Я перебрала несколько книг, пробуя их на ощупь, будто на вкус. Присмотрелась к визуальному оформлению обложек. А самым большим открытием для меня стало то, что у бумажных изданий обнаружился свой специфический запах. Удивительно. Те книги, что читала я, невозможно было попробовать на ощупь или вдохнуть их аромат… И даже на объёмных голографических проекторах они оставались плоскими и не вызывали никакого трепета при изучении их содержимого.
Однако, в конце концов, при выборе возобладал именно зрительный компонент. Путём случайного перебора у меня в руках оказалась небольшая книга в переплёте из толстого ламинированного картона тёмно-красного цвета, напоминавшего цвет повязки – неизменной спутницы наших с Грегом сеансов. Но выбрала я эту книгу по другой причине. На ней был изображён белый кролик, одетый как человек по моде девятнадцатого или начала двадцатого века – на это намекала блузка с воланами, кружевными манжетами и кокетливым белым жабо. А его задние лапки были обуты в настоящие башмачки тёмно-коричневого цвета. И сидел чудной персонаж в истинно человеческой позе, опершись спиной о стену.
«Удивительное путешествие кролика Эдварда» – гласило название на обложке.
Этот очеловеченный зверёк своим необычным внешним видом напомнил мне истории про животных, которые я придумывала в детстве. Я тоже давала им человеческие имена. Мне вдруг показалось, что забавный кролик Эдвард смотрит большими синими глазами прямо на меня и просит: «Прочти мою историю!». И я не смогла ему отказать.
Грег приподнял брови, обнаруживая удивление, но возражений не высказал. Даже наоборот, одобрительно покачал головой, слегка выпятив нижнюю губу:
– Хороший выбор!
– И о чём эта книга?
– О любви. В самом высоком понимании слова. И о том, что этому чувству необходимо учиться.
– Учиться чувству… Разве это возможно? Я думала, чувства или есть, или нет.
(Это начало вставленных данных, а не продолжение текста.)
(** [getMetadata]. A [nil] result is [None]. [log.Fatal] ends the process,
    so the [return nil] that follows it is never reached. Closing the body
    has no effect the program can see. *)
Definition getMetadata (w : World) (url : string) : M (option Metadata) :=
  match NewRequest w "GET" url with
  | inl err => logFatal ("NewRequest: " +:+ err)
  | inr req =>
      match Do w req with
      | inl err => logFatal ("Do: " +:+ err)
      | inr resp =>
          match ReadAll (Response_Body resp) with
          | (_, Some _) => ret None
          | (b, None) =>
              let md := zeroMetadata in
              let '(md, err) := Unmarshal w b md in
              _ <- match err with
                   | Some err => logPrintln err
                   | None => ret tt
                   end;;
              ret (Some md)
          end
      end
  end.

Definition metadataURL : string :=
  "https://api.beta.ons.gov.uk/v1/datasets/ashe-table-7-hours/editions/time-series/versions/1/metadata".

(** [main]. *)
Definition main (w : World) : M unit :=
  let url := metadataURL in
  metadata <- getMetadata w url;;
  csv <- lift (assignTopLevel metadata);;
  let csv := setTableSchema csv (mkColumns (Columns_C (CSVW_TableSchema csv)) url) in
  md <- lift (deref metadata);;
  let csvHRef := DownloadObject_HRef (DownloadList_CSV (Metadata_Downloads md)) in
  columns <- populateColumns (Metadata_Dimensions md) (Metadata_UnitOfMeasure md) csvHRef;;
  let csv := setTableSchema csv (mkColumns columns (Columns_About (CSVW_TableSchema csv))) in
  let alerts := match Metadata_Alerts md with Some a => a | None => [] end in
  let usage := match Metadata_UsageNotes md with Some u => u | None => [] end in
  let csv := setNotes csv (addNotes csvHRef alerts usage) in
  b <- match Marshal w csv with
       | inl err => panic err
       | inr b => ret b
       end;;
  Println b.

End Documents.

Arguments Metadata : clear implicits.
Arguments CSVW : clear implicits.
Arguments World : clear implicits.

(** ** Marshalling with extra keys *)

(** [type Unknown map[string]string]. *)
Abbreviation Unknown := (gmap string string).

Section Marshal.

Context {ContactDetails Any : Type}.

(** What [marshal] gets from outside: [Any] stands for [interface{}], and
    the order in which a [range] over a map yields its entries is not fixed
    by the language. *)
Record Encoder : Type := mkEncoder {
  (** a string stored in an [interface{}] *)
  boxString : string -> Any;
  (** [structs.Map(st)], of the package fatih/structs *)
  StructsMap : option (CSVW ContactDetails) -> result (gmap string Any);
  (** [json.Marshal(structAsMap)] *)
  MarshalMap : gmap string Any -> error + string;
  (** the entries of a map in the order a [range] yields them *)
  RangeOrder : Unknown -> list (string * string) }.

(** The loop of [marshal], over the entries in the order they are yielded:
    a key the struct map holds already is a panic, any other key is added. *)
Fixpoint rangeUnknown (enc : Encoder) (structAsMap : gmap string Any)
  (entries : list (string * string)) : result (gmap string Any) :=
  match entries with
  | [] => Ok structAsMap
  | (k, v) :: entries' =>
      match structAsMap !! k with
      | Some _ => Panic "key collision"
      | None => rangeUnknown enc (<[k := boxString enc v]> structAsMap) entries'
      end
  end.

(** [marshal]. *)
Definition marshal (enc : Encoder) (st : option (CSVW ContactDetails))
  (ourMap : Unknown) : result string :=
  Go.bind (StructsMap enc st) (fun structAsMap =>
  Go.bind (rangeUnknown enc structAsMap (RangeOrder enc ourMap)) (fun structAsMap =>
  match MarshalMap enc structAsMap with
  | inl err => Panic err
  | inr bytes => Ok bytes
  end)).

End Marshal.

Arguments Encoder : clear implicits.

(** ** Vocabulary of the properties *)

(** The four roles a column descriptor can play, told apart by the set of
    attributes the descriptor carries. *)
Inductive ColumnRole : Type :=
| Observation
| Marking
| DimensionCode
| DimensionLabel.

Definition columnRole (c : Column) : option ColumnRole :=
  if decide (dom c = {["titles"; "name"; "datatype"; "required"; "@id"]})
  then Some Observation
  else if decide (dom c = {["titles"; "@id"]})
  then Some Marking
  else if decide (dom c = {["name"; "@id"; "valueURL"; "required"]})
  then Some DimensionCode
  else if decide (dom c = {["titles"; "name"; "description"; "@id"]})
  then Some DimensionLabel
  else None.

(** The two descriptors the dimensions loop emits for one pair of header
    tokens, the code column at position [pos]. *)
Definition dimColumns (dims : list CodeList) (csvURL codeHeader dimHeader : string)
  (pos : Z) : list Column :=
  let dim := findDim dims (ToLower dimHeader) zeroCodeList in
  [ codeColumn codeHeader dim csvURL pos;
    labelColumn (ToLower dimHeader) dim csvURL (pos + 1) ].

(** Attribute [key] of the [i]-th descriptor of a finished call. *)
Definition attribute (r : result (list Column) * output) (i : nat) (key : string)
  : option value :=
  match r.1 with
  | Ok cols => cols !! i ≫= (fun c : Column => c !! key)
  | _ => None
  end.

(** The value of the "@id" attribute at position [i]: the CSV URL followed
    by the fragment "#col=" and the decimal position. *)
Definition positionId (csvURL : string) (i : Z) : option value :=
  Some (VString (csvURL +:+ "#col=" +:+ Itoa i)).

(** A call that ends in a panic. *)
Definition panics {A} (r : result A) : Prop := exists msg, r = Panic msg.

(** ** Sample documents and worlds *)

Definition timeDimension : CodeList :=
  {| CodeList_Description := "The period the figures cover";
     CodeList_HRef := "https://api.beta.ons.gov.uk/v1/code-lists/time";
     CodeList_Label := "Time";
     CodeList_Name := "time" |}.

(** The same dimension stored under a name in upper case. *)
Definition upperCaseTimeDimension : CodeList :=
  {| CodeList_Description := "The period the figures cover";
     CodeList_HRef := "https://api.beta.ons.gov.uk/v1/code-lists/time";
     CodeList_Label := "Time";
     CodeList_Name := "TIME" |}.

Definition sampleCSV : string := "https://download.beta.ons.gov.uk/ashe-table-7-hours.csv".

Definition sampleMetadata : Metadata string :=
  {| Metadata_Alerts := Some [mkAlert "Figures revised" "correction"];
     Metadata_Contacts := ["statistician@example.org"; "press@example.org"];
     Metadata_Description := "Hours worked by employees";
     Metadata_Dimensions := [timeDimension];
     Metadata_Downloads := mkDownloadList (mkDownloadObject sampleCSV);
     Metadata_License := "Open Government Licence v3.0";
     Metadata_Publisher :=
       mkPublisher "https://www.ons.gov.uk" "Office for National Statistics"
         "organisation";
     Metadata_ReleaseDate := "2017-10-26";
     Metadata_ReleaseFrequency := "Annual";
     Metadata_Theme := "Earnings";
     Metadata_Title := "ASHE table 7";
     Metadata_UnitOfMeasure := "hours";
     Metadata_UsageNotes := None |}.

(** A document like [sampleMetadata] with no contact. *)
Definition noContactMetadata : Metadata string :=
  {| Metadata_Alerts := None;
     Metadata_Contacts := [];
     Metadata_Description := "Hours worked by employees";
     Metadata_Dimensions := [timeDimension];
     Metadata_Downloads := mkDownloadList (mkDownloadObject sampleCSV);
     Metadata_License := "Open Government Licence v3.0";
     Metadata_Publisher :=
       mkPublisher "https://www.ons.gov.uk" "Office for National Statistics"
         "organisation";
     Metadata_ReleaseDate := "2017-10-26";
     Metadata_ReleaseFrequency := "Annual";
     Metadata_Theme := "Earnings";
     Metadata_Title := "ASHE table 7";
     Metadata_UnitOfMeasure := "hours";
     Metadata_UsageNotes := None |}.

(** A world in which the request is built and answered, and the connection
    drops while the body is read. *)
Definition readFailureWorld : World string :=
  {| NewRequest := fun method url => inr (mkRequest method url);
     Do := fun _ => inr (mkResponse (mkBody "{" (Some "unexpected EOF")));
     Unmarshal := fun _ md => (md, None);
     Marshal := fun _ => inr "{}" |}.

(** A world in which the body is not JSON at all: the decoder rejects it
    before it stores anything. *)
Definition syntaxErrorWorld : World string :=
  {| NewRequest := fun method url => inr (mkRequest method url);
     Do := fun _ => inr (mkResponse (mkBody "<html>Bad Gateway</html>" None));
     Unmarshal := fun _ md =>
       (md, Some "invalid character '<' looking for beginning of value");
     Marshal := fun _ => inr "{}" |}.

(** A world in which the body is a JSON object with a title that decodes and
    a description of the wrong type: [json.Unmarshal] skips the value it
    cannot store, decodes the rest of the object, and reports the mismatch
    once it is done. *)
Definition quoted (s : string) : string :=
  String (ascii_of_nat 34) s +:+ String (ascii_of_nat 34) EmptyString.

Definition typeMismatchBody : string :=
  "{" +:+ quoted "title" +:+ ":" +:+ quoted "ASHE table 7" +:+ ","
      +:+ quoted "description" +:+ ":5}".

Definition titledMetadata : Metadata string :=
  {| Metadata_Alerts := None;
     Metadata_Contacts := [];
     Metadata_Description := "";
     Metadata_Dimensions := [];
     Metadata_Downloads := mkDownloadList (mkDownloadObject "");
     Metadata_License := "";
     Metadata_Publisher := mkPublisher "" "" "";
     Metadata_ReleaseDate := "";
     Metadata_ReleaseFrequency := "";
     Metadata_Theme := "";
     Metadata_Title := "ASHE table 7";
     Metadata_UnitOfMeasure := "";
     Metadata_UsageNotes := None |}.

Definition typeMismatchWorld : World string :=
  {| NewRequest := fun method url => inr (mkRequest method url);
     Do := fun _ => inr (mkResponse (mkBody typeMismatchBody None));
     Unmarshal := fun _ _ =>
       (titledMetadata,
        Some "json: cannot unmarshal number into Go struct field Metadata.description of type string");
     Marshal := fun _ => inr "{}" |}.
Разве не так?
– Так это или нет – думаю, ты сама поймёшь, когда прослушаешь всю историю до конца.
Дальше – стандартная процедура: мягкий диван, повязка, электроды, прерывистый писк и потрескивание прибора, лохматая голова и лапы Рика на моих коленях. И вскоре низкий и глубокий голос продавца эмоций отвёл меня прямиком в «дом на Египетской улице», где и началось более близкое знакомство с кроликом с обложки.
– Так значит, Эдвард – просто-напросто игрушка? – воскликнула я, услышав, как Грег перелистывает очередную страницу. – Но тогда зачем ему одежды? И почему его хозяйка Абилин относится к нему как к живому? Она что, сумасшедшая?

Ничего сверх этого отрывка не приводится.